Short backstory: in 2005, my lupus – which had been in remission for a while – got into my kidneys. For the next seven years I dealt with doctor appointments but eventually, when my health had improved and my lab work remained stable, the specialists dismissed me. They told me to have my regular doctor keep watch over my blood work and if things went south, I could come back. So I took their advice. It was nice to be free of specialists and hospitals and all that mess. I went once a year for a checkup, lab work and prescription renewals, and that was that. Until last year when I developed another new condition: esophageal varices and possible cirrhosis.

I don’t want to be a patient again. It’s nice not to be tied to medical appointments. Even though I’m not cured – I still have lupus and always will – it’s nice to be in remission for a while. But here’s the problem: lupus is an invisible illness. You can’t look at me and tell I have it. The only real visible symptom is that telltale facial rash, but I haven’t had that in years. You can’t see, either, that I have kidney disease. You can’t tell I have liver disease unless I get really, really sick with it and I turn yellow.

But I can’t tell, either. Most of these conditions don’t have any symptoms, or the symptoms are so vague or so gradual that I don’t feel I literally need a doctor to run lab work and other diagnostic tests to decide whether or not I’m sick, and if I am, how sick. Most of the time I can’t trust my own body to tell me when I’m sick. My body doesn’t feel any different if my platelets are a happy 90,000 or a piteous 10,000. I can’t see my complement levels to know if they’re high or low, nor can I discern my liver function just by looking.

It’s scary if you think about it. Not only are most chronically ill people at the mercy of our diseases, but many of us don’t even know what’s going on in our own bodies.
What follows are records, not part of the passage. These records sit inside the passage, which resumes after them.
(** * Content scraper pipeline: a shallow embedding and its properties

    The development follows the layout of the Python sources:

    - [PyStr]      the string methods the code calls (strip, lower, split, ...);
    - [Py]         Python values as they come out of JSON documents and of
                   the LLM client, exceptions, truthiness, [str] and [repr];
    - [Extractor]  [BaseScraperModule._extract_field_value]   (modules/base.py);
    - [Fetch]      [BaseScraperModule._make_request] and the head of
                   [RSSScraperModule.scrape_feed]             (modules/*.py);
    - [Content]    [RawContent] and [EnhancedContent]          (models/content.py);
    - [Output]     [DealOutput], [OutputSummary] and
                   [convert_to_deal_output]                    (models/output.py);
    - [Quality]    [QualityValidatorAgent.filter_high_quality_content];
    - [Enhancer]   [ContentEnhancerAgent.enhance_content];
    - [Pipeline]   [ContentPipeline]                           (main.py);
    - [QualityTool], [EnhancerTools]  the tools the agents register
                   (agents/quality_validator.py, agents/content_enhancer.py);
    - [ConfigFile] [SiteConfig] and [ConfigValidator._filter_comments]
                   (models/config.py, config/validator.py);
    - [Barren], [Outcome], [Frame], [Digest], [Keep]  the predicates the
                   statements are worded with.

    Strings are modelled on the ASCII range; Python floats are IEEE-754
    binary64 values, i.e. Rocq's primitive floats. *)

From Stdlib Require Import ZArith String Ascii List Bool Lia DecimalString.
From Stdlib Require Import Uint63 PrimFloat SpecFloat FloatOps.
From Stdlib Require FloatAxioms.
From stdpp Require Import gmap strings list.
Import ListNotations.

Set Warnings "-inexact-float,-register-all".
Local Open Scope string_scope.
Local Open Scope list_scope.

(* ===================================================================== *)
(** ** String methods *)
(* ===================================================================== *)

Module PyStr.

Definition code (c : ascii) : nat := nat_of_ascii c.

Definition between (lo hi : nat) (c : ascii) : bool :=
  (lo <=? code c)%nat && (code c <=? hi)%nat.

(** [str.isspace] on the ASCII range: TAB..CR, FS..US and the blank. *)
Definition is_space (c : ascii) : bool := between 9 13 c || between 28 32 c.
Definition is_digit (c : ascii) : bool := between 48 57 c.
Definition is_upper (c : ascii) : bool := between 65 90 c.
Definition is_lower (c : ascii) : bool := between 97 122 c.
Definition is_alpha (c : ascii) : bool := is_upper c || is_lower c.
Definition is_alnum (c : ascii) : bool := is_alpha c || is_digit c.

Definition to_lower (c : ascii) : ascii :=
  if is_upper c then ascii_of_nat (code c + 32) else c.
Definition to_upper (c : ascii) : ascii :=
  if is_lower c then ascii_of_nat (code c - 32) else c.

Fixpoint map_chars (f : ascii -> ascii) (s : string) : string :=
  match s with
  | EmptyString => EmptyString
  | String c r => String (f c) (map_chars f r)
  end.

Fixpoint all_chars (p : ascii -> bool) (s : string) : bool :=
  match s with
  | EmptyString => true
  | String c r => p c && all_chars p r
  end.

Fixpoint filter_chars (p : ascii -> bool) (s : string) : string :=
  match s with
  | EmptyString => EmptyString
  | String c r => if p c then String c (filter_chars p r) else filter_chars p r
  end.

Definition is_empty (s : string) : bool :=
  match s with EmptyString => true | _ => false end.

(** [s.lower()] *)
Definition lower (s : string) : string := map_chars to_lower s.

Fixpoint lstrip_by (p : ascii -> bool) (s : string) : string :=
  match s with
  | EmptyString => EmptyString
  | String c r => if p c then lstrip_by p r else s
  end.

Fixpoint rstrip_by (p : ascii -> bool) (s : string) : string :=
  match s with
  | EmptyString => EmptyString
  | String c r =>
      match rstrip_by p r with
      | EmptyString => if p c then EmptyString else String c EmptyString
      | r' => String c r'
      end
  end.

(** [s.strip()] and [s.rstrip(chars)] *)
Definition strip (s : string) : string := rstrip_by is_space (lstrip_by is_space s).

Definition one_of (cs : string) (c : ascii) : bool :=
  existsb (Ascii.eqb c) (list_ascii_of_string cs).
You don’t know, I don’t know and sometimes even doctors don’t know what’s gone wrong.

***

They didn’t do a whole lot at the new patient appointment, mostly just asked questions and manipulated the crap out of my sore foot. They x-rayed my foot and said they would call if they found anything wrong. As far as I’m concerned, there is something wrong. My foot hurts. But is something diagnostically, medically, indisputably “wrong” or am I just imagining things? I have to wait and see.
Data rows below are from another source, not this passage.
Lemma denoted_natural c :
  command_ok c ->
  natural (q_limit (denoted c))
  /\ match q_topicFilter (denoted c) with
     | Some t => natural t
     | None => True
     end
  /\ match q_statusFilter (denoted c) with
     | Some s => natural s
     | None => True
     end.
Proof.
  intros (_ & Hlimit & Htp & Hst). unfold denoted.
  cbn [q_limit q_topicFilter q_statusFilter].
  destruct (cmd_limit c) as [[gap d1] |], (cmd_topic c) as [ft |],
    (cmd_status c) as [fs |]; cbn [option_map];
    repeat match goal with
      | H : _ /\ _ |- _ => destruct H
      | H : field_ok _ (Some _) |- _ => destruct H as (_ & _ & _ & H)
      end;
    repeat split;
    try (apply toNumber_natural; apply decimal_value_nonneg; assumption);
    simpl; lia.
Qed.

(** X2. Whatever the text, the limit [governanceProvider.get] reads from it
    is a number that is neither [NaN] nor negative, and so is each filter
    it reads; the limit is 10 and the filters are unset unless the text is
    a command of the grammar. *)
Theorem parsed_numbers_natural (text : jsstring) :
  natural (q_limit (parse_command text))
  /\ match q_topicFilter (parse_command text) with
     | Some t => natural t
     | None => True
     end
  /\ match q_statusFilter (parse_command text) with
     | Some s => natural s
     | None => True
     end
  /\ ((exists cmd, command_ok cmd /\ text = command_text cmd)
      \/ parse_command text
         = {| q_limit := Num 10; q_topicFilter := None;
              q_statusFilter := None |}).
Proof.
  destruct (String_match text proposals_re) as [c |] eqn:E.
  - destruct (match_is_command text c E) as (cmd & Hok & ->).
    rewrite (parse_command_denoted cmd Hok).
    destruct (denoted_natural cmd Hok) as (H1 & H2 & H3).
    repeat split; eauto.
  - assert (P : parse_command text
                = {| q_limit := Num 10; q_topicFilter := None;
                     q_statusFilter := None |})
      by (unfold parse_command; rewrite E; reflexivity).
    rewrite P. cbn. repeat split; auto. lia.
Qed.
Friday I go in for fasting labs. As with the x-rays, the doctor will call me if they find anything wrong. My body doesn’t feel “wrong” – only my foot – but what do I know? I just live here. Will they call me back Friday? Make me wait till Monday? Tuesday? Or never? It doesn’t matter what I feel like; they could call and tell me my lab work is wonky and I need to go to the ER right away. Or they could make me wait for a call that never comes and leave me to assume I’m fine.

Next time you start to criticize someone who doesn’t “look” sick, please remember: We can’t necessarily see it, either. And which one do you think is scarier?

This post originally appeared on Of Words, Wolves, and Whatever Else.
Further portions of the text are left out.